— Dataset entries —
● ● ● ● ●

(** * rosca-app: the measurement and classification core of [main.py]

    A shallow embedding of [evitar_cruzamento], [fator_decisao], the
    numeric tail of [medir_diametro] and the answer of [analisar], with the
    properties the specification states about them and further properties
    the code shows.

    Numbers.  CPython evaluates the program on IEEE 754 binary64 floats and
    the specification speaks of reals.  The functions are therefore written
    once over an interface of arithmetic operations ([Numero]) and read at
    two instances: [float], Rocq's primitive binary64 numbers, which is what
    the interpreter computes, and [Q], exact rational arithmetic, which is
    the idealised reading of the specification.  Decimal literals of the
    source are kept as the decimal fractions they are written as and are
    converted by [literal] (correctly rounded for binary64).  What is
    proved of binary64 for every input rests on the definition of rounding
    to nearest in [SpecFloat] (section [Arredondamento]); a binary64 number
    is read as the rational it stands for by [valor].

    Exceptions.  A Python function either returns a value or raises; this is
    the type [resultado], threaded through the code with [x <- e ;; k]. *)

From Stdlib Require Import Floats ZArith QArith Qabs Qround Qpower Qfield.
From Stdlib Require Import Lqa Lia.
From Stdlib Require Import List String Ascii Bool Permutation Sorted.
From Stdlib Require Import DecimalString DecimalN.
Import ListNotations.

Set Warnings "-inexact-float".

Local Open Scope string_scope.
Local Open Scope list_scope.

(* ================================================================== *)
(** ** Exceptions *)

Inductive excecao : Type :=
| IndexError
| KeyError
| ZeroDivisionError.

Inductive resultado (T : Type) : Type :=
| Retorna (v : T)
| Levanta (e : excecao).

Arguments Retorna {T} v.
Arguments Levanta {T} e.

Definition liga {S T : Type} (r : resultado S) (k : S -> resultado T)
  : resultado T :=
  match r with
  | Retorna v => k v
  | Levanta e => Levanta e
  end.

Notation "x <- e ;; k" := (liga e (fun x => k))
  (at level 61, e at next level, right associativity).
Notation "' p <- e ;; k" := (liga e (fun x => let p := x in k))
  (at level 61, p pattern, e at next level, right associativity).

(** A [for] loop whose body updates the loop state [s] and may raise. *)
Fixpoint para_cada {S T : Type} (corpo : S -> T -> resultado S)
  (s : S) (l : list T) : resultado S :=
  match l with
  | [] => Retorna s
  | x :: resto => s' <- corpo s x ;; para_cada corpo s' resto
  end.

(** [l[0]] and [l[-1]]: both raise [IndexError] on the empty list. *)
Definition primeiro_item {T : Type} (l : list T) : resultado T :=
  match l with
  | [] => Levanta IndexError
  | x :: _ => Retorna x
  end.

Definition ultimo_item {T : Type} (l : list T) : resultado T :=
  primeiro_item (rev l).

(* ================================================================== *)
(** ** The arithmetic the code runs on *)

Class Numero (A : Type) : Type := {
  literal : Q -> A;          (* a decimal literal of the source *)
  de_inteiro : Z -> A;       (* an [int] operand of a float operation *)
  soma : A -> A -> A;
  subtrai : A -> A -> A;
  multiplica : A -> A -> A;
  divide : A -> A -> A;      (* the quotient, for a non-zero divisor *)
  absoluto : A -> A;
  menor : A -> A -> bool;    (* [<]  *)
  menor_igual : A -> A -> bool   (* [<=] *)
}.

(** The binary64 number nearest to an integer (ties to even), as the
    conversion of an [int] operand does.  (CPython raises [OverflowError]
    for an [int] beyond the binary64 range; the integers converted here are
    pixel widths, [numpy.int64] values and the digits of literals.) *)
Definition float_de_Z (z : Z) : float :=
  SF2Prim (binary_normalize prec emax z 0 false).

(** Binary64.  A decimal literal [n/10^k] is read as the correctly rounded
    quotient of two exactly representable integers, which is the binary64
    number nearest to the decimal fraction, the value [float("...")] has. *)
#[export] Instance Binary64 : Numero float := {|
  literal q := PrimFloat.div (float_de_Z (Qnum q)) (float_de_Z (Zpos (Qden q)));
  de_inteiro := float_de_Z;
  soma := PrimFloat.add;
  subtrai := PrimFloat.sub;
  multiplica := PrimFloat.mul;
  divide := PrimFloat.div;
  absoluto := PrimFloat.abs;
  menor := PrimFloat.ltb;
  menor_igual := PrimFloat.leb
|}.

● ● ● ● ●

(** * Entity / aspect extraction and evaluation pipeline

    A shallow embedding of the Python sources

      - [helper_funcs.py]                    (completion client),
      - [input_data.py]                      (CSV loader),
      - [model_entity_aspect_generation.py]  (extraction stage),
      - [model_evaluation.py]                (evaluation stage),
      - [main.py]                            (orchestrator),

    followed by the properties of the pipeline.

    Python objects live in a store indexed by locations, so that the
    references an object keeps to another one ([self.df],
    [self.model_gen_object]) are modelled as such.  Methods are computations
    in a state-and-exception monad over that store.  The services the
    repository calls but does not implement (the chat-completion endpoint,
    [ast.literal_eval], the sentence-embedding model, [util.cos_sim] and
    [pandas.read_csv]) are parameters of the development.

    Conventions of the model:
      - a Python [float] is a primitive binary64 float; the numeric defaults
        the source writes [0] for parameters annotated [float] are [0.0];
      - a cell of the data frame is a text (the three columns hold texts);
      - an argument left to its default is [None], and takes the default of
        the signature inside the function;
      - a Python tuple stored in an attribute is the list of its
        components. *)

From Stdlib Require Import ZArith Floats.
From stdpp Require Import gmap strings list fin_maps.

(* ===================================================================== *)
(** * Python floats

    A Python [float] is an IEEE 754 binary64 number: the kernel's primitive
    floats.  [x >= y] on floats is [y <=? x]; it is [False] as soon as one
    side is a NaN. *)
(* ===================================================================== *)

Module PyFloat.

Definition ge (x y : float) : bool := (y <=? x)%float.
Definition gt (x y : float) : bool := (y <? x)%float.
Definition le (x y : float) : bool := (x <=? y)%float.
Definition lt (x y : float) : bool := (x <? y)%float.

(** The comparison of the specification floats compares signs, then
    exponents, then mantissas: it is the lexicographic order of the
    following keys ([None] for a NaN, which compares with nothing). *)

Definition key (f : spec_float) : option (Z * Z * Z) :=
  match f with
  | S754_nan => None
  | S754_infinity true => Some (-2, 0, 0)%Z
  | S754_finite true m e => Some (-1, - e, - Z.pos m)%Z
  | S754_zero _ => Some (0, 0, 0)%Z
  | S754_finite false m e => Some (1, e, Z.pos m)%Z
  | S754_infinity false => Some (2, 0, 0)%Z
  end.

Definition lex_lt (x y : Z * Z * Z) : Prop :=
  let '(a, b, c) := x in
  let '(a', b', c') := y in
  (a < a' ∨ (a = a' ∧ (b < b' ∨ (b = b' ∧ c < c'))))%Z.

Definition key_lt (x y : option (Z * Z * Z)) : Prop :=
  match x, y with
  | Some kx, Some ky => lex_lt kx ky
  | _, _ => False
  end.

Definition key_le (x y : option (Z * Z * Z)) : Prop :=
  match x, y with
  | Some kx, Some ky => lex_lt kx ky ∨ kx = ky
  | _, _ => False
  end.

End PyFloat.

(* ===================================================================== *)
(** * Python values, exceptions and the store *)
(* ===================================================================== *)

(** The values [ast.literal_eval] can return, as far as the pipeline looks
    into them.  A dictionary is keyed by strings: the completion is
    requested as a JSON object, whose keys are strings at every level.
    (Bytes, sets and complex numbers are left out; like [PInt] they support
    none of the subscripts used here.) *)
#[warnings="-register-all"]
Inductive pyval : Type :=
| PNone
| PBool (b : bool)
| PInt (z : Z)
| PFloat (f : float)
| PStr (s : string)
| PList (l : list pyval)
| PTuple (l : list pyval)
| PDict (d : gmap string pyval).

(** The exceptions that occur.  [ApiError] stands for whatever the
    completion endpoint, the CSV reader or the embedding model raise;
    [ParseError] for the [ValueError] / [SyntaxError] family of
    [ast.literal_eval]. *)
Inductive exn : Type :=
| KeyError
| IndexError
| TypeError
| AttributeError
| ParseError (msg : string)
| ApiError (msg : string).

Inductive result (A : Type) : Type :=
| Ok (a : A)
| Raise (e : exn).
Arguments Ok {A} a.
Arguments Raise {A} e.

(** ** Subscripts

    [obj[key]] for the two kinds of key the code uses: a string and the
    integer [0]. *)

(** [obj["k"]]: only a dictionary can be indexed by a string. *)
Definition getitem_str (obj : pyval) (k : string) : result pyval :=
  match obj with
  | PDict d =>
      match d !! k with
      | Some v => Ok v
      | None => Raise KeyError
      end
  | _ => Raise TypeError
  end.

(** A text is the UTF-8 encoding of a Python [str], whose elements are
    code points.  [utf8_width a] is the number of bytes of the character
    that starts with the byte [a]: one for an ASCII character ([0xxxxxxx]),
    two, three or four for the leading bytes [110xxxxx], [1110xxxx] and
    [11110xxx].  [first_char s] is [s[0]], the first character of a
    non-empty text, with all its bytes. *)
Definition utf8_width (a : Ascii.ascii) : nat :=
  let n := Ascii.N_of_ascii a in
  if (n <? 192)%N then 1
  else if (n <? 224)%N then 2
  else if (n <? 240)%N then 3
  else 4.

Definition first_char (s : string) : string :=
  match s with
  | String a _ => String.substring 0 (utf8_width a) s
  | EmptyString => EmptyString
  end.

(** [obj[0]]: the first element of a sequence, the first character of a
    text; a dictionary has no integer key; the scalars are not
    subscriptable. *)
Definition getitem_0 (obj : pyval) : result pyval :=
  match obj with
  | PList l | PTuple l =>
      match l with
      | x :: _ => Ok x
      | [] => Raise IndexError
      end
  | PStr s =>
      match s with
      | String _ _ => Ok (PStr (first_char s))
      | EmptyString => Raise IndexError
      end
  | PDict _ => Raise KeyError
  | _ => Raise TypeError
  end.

● ● ● ● ●

— Problem statement —
Return only the lines between the one holding "Import ListNotations." and the one holding "(e : excecao).", inclusive, exactly as they appear above.

— Exercise solution —
Import ListNotations.

Set Warnings "-inexact-float".

Local Open Scope string_scope.
Local Open Scope list_scope.

(* ================================================================== *)
(** ** Exceptions *)

Inductive excecao : Type :=
| IndexError
| KeyError
| ZeroDivisionError.

Inductive resultado (T : Type) : Type :=
| Retorna (v : T)
| Levanta (e : excecao).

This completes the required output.